Thousands lend a hand to celebrate the Earth and Love Modesto
Volunteers of all ages cleared, cleaned, toted and scrubbed, enjoying the sweat-on-the-brow satisfaction of a good deed done.
Saturday’s Love Modesto event drew an estimated 4,000 helpers, pitching in on 90-plus projects, organizer Jeff Pishney said. Pishney led a high-energy kickoff at I and 10th streets before ending with a prayer and sending helpers to their projects just after 9 a.m. Updates throughout the day were shared at #LoveModesto and on the Love Modesto Facebook page.
He urged the crowd to head to lunch at the Earth Day celebration in Graceada Park, where recycling, composting and public transit shared billing with kid-friendly activities and local food booths.
“This is good for the community,” said Maggie Mejia, people-watching on a downtown bench as work groups gathered for the Love Modesto kickoff. Mejia said she would head to a cleanup effort at Cesar E. Chavez Park with 10 fellow members of the Latino Community Roundtable.
Meanwhile, booths offering fun and freebies filled the street. The Modesto Nuts mascots danced. Paul Mitchell student beauticians cut hair.
Behind Mejia, long tables stood ready with art supplies to make cards for veterans, and small mountains of packaged food for Blessings in a Backpack.
Lines of Backpack volunteers filled some 1,640 plastic bags, two weekends’ worth of food for families at Everett, C.F. Brown and Wilson elementary schools, section leader Jenny Foster said. The program serves seven schools, Foster said, trying to cover the two-day gap for children who depend on free school lunches.
At the card art table, 10-year-old Grace Crabtree was supervising young artists in her first year as a Love Modesto volunteer. “I really wanted to see it. It’s really fun here and I just love helping kids,” Grace said.
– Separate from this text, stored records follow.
(** C2 (as the code has it). For a text line whose echo is written and
    whose payload decodes to an event envelope: when the topic holds both
    [VideoAnalytics] and [ObjectDetected] as substrings and the console
    takes the seven texts of the block, the loop body prints the block
    after the echo and returns; when the topic lacks one of the two,
    the loop body prints the echo only and returns.  The block shows the
    timestamp, the topic and the values under [ObjectClass],
    [Confidence] and [BoundingBox] in [data], each shown as [N/A] when
    its key is absent. *)
Theorem detection_block_iff_topic_matches
    (w : world) (s : str) (v : json) (e : envelope) (h : list call) :
  startswith (lit "data:") s = true ->
  Runtime.loads (limits w) (strip (slice_from 5 s)) = Runtime.Value v ->
  read_envelope v = Some e ->
  console w h (echo s) = Written ->
  let decoded := [Print (echo s); JsonLoads (strip (slice_from 5 s))] in
  (occurs_in (lit "VideoAnalytics") (env_topic e) /\
   occurs_in (lit "ObjectDetected") (env_topic e) ->
   Forall (accepts w) (detection_block (runtime w) e) ->
   loop_body w (Text s) h
   = (decoded ++ map Print (detection_block (runtime w) e), Returns tt))
  /\ (~ (occurs_in (lit "VideoAnalytics") (env_topic e) /\
         occurs_in (lit "ObjectDetected") (env_topic e)) ->
      loop_body w (Text s) h = (decoded, Returns tt)).
Proof.
  intros Hprefix Hloads Henv Hecho. cbv zeta.
  destruct (read_envelope_fields v e Henv) as (d & -> & Ht & Hd & Hts).
  pose proof (loop_body_object w s d
                (contains (lit "VideoAnalytics") (env_topic e))
                (contains (lit "ObjectDetected") (env_topic e)) h
                Hprefix Hecho Hloads) as Hbody.
  rewrite Ht in Hbody. specialize (Hbody eq_refl eq_refl). cbv zeta in Hbody.
  rewrite Hbody. rewrite <- !StrFacts.contains_spec. split.
  - intros [-> ->] Hacc. cbn [andb]. rewrite Hd, Hts.
    unfold calls, outcome.
    rewrite (print_detection_accepted w (env_timestamp e) (JStr (env_topic e))
               (env_data e) _ Hacc).
    reflexivity.
  - intros Hno.
    destruct (contains (lit "VideoAnalytics") (env_topic e));
      destruct (contains (lit "ObjectDetected") (env_topic e));
      try reflexivity.
    exfalso; apply Hno; split; reflexivity.
Qed.

(** C2 (as the specification has it) fails: the payload decodes to an
    envelope whose topic holds both substrings and ends with a lone
    surrogate; the title and the time are printed, the console refuses
    the topic line, and the loop body raises [UnicodeEncodeError] with
    the block cut short. *)
Lemma lone_surrogate_cuts_the_block_short :
  let payload := strip (slice_from 5 surrogate_topic_line) in
  let topic := lit "tns1:VideoAnalytics/ObjectDetected" ++ [0xD800%N] in
  let value := JDict [(lit "topic", JStr topic)] in
  Runtime.loads (limits utf8_world) payload = Runtime.Value value
  /\ read_envelope value
     = Some {| env_topic := topic; env_data := []; env_timestamp := Unknown |}
  /\ contains (lit "VideoAnalytics") topic = true
  /\ contains (lit "ObjectDetected") topic = true
  /\ loop_body utf8_world (Text surrogate_topic_line) []
     = ([ Print (echo surrogate_topic_line); JsonLoads payload;
          Print detection_title; Print (time_line mute Unknown) ],
        Raises (Exn UnicodeEncodeError [])).
Proof. cbv zeta. repeat split; vm_compute; reflexivity. Qed.

(** *** The whole function *)


(** The function, once its three opening texts are written. *)
Lemma subscribe_after_opening (w : world) (camera_ip : str)
    (username password : option str) (cam : camera) (h : list call) :
  accepts w (banner_subscribing camera_ip) ->
  accepts w banner_listening ->
  accepts w rule_equals ->
  let attempt :=
    try_except (listen w camera_ip (or_default username (lit "root"))
                  (or_default password (lit "pass")) cam) (report w) in
  subscribe_to_events w camera_ip username password cam h =
    (opening camera_ip ++ calls attempt (h ++ opening camera_ip),
     outcome attempt (h ++ opening camera_ip)).
Proof.
  intros H1 H2 H3. cbv zeta. unfold subscribe_to_events.
  rewrite (bind_print_accepted w _ _ _ h H1). unfold calls, outcome.
  rewrite (bind_print_accepted w _ _ _ _ H2). unfold calls, outcome.
  rewrite (bind_print_accepted w _ _ _ _ H3). unfold calls, outcome.
  cbn [fst snd]. unfold opening. rewrite <- !app_assoc. reflexivity.
Qed.
(* ===== verification/_CoqProject ===== *)
-Q . S2P
Prelude.v
Processes.v
Bytes.v
Text.v
MyLEHelper.v
MyBEHelper.v
FlyControlProtocol.v
FlyControlFrame.v
FlyControlCodec.v
FlyControlCodecFacts.v
Json.v
FileTools.v
PodStream.v
RtspRelay.v
SerialPort.v
MySerial.v
GasDetectorConfig.v
Double.v
MyContext.v
Heartbeat.v
AirdropLock.v
GasDetectorModbus.v
GasDetectorPoll.v
CondVar.v
GasDetectorSystem.v
MyFlyControl.v
MyFlyControlFacts.v
MyFlyControlManager.v
ThreadSafeQueue.v
BlockingQueue.v
FastMQTT.v
FastMQTTThreads.v
SearchlightProtocol.v
SearchlightState.v
LightSerialPort.v
Searchlight.v
TaskData.v
MyControl.v
TaskQueue.v
Workflow.v
Device.v
BaseEdge.v
UUVEdge.v
EdgeManager.v
EdgeThreads.v
PodTypes.v
PodMonitor.v
Pod.v
PinlingPod.v
PodManager.v
Calendar.v
DateTime.v
MyCache.v
SmallTools.v
Pipeline.v
MyConfig.v
Startup.v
Beside her, 9-year-old Noel Penwell admitted she had not initially wanted to help. “My mom made me volunteer,” Noel said. But she was having a good time, she added. “I like spending time with little kids.”
Plenty of parents prevailed upon their kids to join in the civic spirit.
“That’s what you try to do, get your kids to help out,” said Teagan Catlett, busy sanding cupboards to be painted at the Senior Citizens Center. She brought her 12-year-old daughter Mara, and her mother – a three-generation cleanup team. “Doing something not for ourselves,” Catlett said. “I’m just hoping it’s going to carry on.”
Outside, Mara looked up from cleaning tables with a smile. “I’m fine with doing this, as long as it’s helping someone,” she said with a shrug.
The senior center was getting some much-needed spring housecleaning, said Shannon Parker with the city of Modesto. “It’s been five to seven years. It was long overdue for some TLC,” she said. Touch-up painting, blowing pine needles off the walkways and cleaning the kitchen hood were on the list. In the next room, seven boys with Cub Scout Pack 37 were scrubbing down the center’s 300 folding chairs.
Across the street in the cemetery, families scrubbed century-old headstones with pumice stones and brought the color back to water-crusted marble. “People enjoy it,” said organizer and history buff Phil Blake. “It’s fun to read the epitaphs. They tell the story of something – we don’t always know what the story is,” he said, grinning.
“When you see the difference between before and after – it really makes a difference,” said Kim Hays, a veteran volunteer. She picked the cemetery team thinking it would be easier than her last Love Modesto chore, clearing trails.
One plot over, Nate Johnson, 13, said he picked the project because he has roots there. “My grandparents are buried here,” he said as he scrubbed energetically on the Allen family marker. Will Johnson, 10, was doing the same for the Grubb family headstone, dated 1909.
The boys also have great-grandparents buried there, said mom Jennie Johnson. “We’re born and raised Modesto,” Johnson said. She likes the good neighbor vibe of Love Modesto. “It’s a neat thing not every town does,” she said, a nice contrast to the bad news she hears too often. “I want to hear a lot more positive things about Modesto,” she said.
On the south side of Modesto, crews from Simile, CDC and Mill Creek construction businesses pitched in to help Habitat for Humanity, said project Director Trena Ochoa. She counted 133 people, including members from six future homeowning families, at two sites the nonprofit worked on Saturday.
On a normal Saturday, 15 to 20 volunteers come to help, she said. “This is proving to be our second-biggest volunteer event of the year,” Ochoa said.
“It’s a good tired,” Pishney said Saturday after Love Modesto concluded.
Pishney founded the Love Modesto day of service seven years ago. The tradition has spread to 60 towns under Love Our Cities, a mentoring program under Love Our Schools, a foster families recruitment program under Love All Our Kids, and a community building program called Love Our Neighborhoods. This fall, Love Modesto gained nonprofit status as Love Our Cities.